Start of RECORDS SHOWN

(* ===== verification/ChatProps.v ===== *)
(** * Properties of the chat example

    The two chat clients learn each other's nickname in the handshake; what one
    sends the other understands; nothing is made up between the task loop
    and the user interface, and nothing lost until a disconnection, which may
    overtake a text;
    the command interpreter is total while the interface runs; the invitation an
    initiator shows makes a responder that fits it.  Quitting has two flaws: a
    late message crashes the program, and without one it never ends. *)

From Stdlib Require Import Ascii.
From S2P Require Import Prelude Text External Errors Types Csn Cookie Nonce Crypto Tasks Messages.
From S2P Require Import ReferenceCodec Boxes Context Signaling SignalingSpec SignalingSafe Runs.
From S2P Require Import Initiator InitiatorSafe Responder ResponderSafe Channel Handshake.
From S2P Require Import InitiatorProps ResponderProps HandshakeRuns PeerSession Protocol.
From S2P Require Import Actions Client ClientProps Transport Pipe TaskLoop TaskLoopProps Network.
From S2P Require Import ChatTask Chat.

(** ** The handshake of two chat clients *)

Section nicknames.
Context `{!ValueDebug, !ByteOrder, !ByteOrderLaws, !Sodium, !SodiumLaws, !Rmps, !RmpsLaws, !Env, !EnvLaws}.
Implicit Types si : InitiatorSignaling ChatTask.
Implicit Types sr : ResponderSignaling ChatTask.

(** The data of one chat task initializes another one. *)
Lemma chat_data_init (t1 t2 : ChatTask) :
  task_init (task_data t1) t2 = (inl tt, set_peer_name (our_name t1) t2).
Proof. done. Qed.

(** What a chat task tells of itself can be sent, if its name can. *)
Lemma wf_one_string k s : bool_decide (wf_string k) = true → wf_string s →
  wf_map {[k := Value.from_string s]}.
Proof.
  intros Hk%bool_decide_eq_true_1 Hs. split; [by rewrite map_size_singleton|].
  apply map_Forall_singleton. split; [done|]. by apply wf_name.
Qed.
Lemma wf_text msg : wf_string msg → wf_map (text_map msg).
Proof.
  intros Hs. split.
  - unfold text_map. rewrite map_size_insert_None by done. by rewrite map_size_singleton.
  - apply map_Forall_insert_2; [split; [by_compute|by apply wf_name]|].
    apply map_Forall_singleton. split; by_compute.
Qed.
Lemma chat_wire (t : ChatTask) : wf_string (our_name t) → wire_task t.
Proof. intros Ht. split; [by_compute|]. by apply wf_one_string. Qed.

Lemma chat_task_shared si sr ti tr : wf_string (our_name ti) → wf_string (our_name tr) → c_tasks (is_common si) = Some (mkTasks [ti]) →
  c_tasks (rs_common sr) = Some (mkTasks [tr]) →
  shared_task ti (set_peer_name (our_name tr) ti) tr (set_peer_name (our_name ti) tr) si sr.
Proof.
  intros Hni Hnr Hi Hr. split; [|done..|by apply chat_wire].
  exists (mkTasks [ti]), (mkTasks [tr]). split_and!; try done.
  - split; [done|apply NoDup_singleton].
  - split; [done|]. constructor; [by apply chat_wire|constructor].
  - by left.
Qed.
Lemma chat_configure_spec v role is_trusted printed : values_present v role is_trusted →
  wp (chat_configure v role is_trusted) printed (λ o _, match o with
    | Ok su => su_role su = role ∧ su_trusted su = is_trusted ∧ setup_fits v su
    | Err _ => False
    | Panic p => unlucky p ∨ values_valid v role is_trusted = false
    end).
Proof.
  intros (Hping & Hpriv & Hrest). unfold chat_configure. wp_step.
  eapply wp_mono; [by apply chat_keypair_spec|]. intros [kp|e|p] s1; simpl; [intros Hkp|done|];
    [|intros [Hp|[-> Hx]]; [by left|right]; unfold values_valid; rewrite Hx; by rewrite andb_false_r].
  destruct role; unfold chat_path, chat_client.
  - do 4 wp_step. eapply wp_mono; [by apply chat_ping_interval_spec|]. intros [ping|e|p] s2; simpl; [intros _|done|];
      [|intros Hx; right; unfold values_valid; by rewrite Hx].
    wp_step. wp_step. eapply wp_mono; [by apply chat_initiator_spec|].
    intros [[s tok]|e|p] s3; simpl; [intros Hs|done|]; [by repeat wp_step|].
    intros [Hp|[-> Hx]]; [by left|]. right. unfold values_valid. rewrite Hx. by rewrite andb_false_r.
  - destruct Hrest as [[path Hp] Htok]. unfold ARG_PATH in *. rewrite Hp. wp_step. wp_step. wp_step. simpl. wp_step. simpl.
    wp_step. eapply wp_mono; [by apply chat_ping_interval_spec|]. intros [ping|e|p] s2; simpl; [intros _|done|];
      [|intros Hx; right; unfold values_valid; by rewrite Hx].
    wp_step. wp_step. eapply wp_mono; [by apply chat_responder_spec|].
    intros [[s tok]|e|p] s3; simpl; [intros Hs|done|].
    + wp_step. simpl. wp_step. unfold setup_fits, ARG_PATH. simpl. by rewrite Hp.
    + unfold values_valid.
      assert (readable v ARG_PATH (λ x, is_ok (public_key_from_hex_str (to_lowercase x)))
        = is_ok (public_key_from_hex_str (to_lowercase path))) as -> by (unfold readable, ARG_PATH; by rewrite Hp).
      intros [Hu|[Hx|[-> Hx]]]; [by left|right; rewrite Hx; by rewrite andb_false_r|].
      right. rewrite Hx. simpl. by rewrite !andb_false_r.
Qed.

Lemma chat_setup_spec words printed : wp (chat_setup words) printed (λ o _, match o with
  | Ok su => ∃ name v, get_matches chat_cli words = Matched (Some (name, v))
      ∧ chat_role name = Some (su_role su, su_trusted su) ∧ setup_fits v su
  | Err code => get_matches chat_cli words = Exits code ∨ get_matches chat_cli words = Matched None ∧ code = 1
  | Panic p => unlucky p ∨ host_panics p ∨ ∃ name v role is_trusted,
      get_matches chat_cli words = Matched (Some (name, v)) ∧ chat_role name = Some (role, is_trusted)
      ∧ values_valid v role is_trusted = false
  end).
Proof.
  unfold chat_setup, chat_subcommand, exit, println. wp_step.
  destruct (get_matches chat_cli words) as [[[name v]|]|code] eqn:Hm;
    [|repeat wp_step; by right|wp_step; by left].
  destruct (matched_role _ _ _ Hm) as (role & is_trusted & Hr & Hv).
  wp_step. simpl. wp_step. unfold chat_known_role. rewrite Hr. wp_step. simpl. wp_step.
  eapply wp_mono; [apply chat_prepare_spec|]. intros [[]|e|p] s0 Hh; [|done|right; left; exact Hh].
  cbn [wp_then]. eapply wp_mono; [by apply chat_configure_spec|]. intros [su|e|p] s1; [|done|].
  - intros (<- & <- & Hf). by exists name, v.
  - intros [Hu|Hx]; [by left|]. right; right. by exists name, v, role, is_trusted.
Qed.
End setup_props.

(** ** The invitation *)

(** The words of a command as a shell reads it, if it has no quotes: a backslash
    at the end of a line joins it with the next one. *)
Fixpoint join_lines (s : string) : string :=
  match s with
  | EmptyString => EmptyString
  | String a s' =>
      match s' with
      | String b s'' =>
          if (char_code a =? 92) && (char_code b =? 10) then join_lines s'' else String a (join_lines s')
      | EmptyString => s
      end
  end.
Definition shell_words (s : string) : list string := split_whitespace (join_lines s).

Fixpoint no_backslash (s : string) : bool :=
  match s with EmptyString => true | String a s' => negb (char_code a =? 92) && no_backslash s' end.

End of RECORDS SHOWN

▸ TASK DIRECTIONS
The first line of the entries, the line with "From S2P Require Import InitiatorProps", and every line between them should be retyped exactly, and nothing else.

▸ REPLY TO THE TASK
(* ===== verification/ChatProps.v ===== *)
(** * Properties of the chat example

    The two chat clients learn each other's nickname in the handshake; what one
    sends the other understands; nothing is made up between the task loop
    and the user interface, and nothing lost until a disconnection, which may
    overtake a text;
    the command interpreter is total while the interface runs; the invitation an
    initiator shows makes a responder that fits it.  Quitting has two flaws: a
    late message crashes the program, and without one it never ends. *)

From Stdlib Require Import Ascii.
From S2P Require Import Prelude Text External Errors Types Csn Cookie Nonce Crypto Tasks Messages.
From S2P Require Import ReferenceCodec Boxes Context Signaling SignalingSpec SignalingSafe Runs.
From S2P Require Import Initiator InitiatorSafe Responder ResponderSafe Channel Handshake.
From S2P Require Import InitiatorProps ResponderProps HandshakeRuns PeerSession Protocol.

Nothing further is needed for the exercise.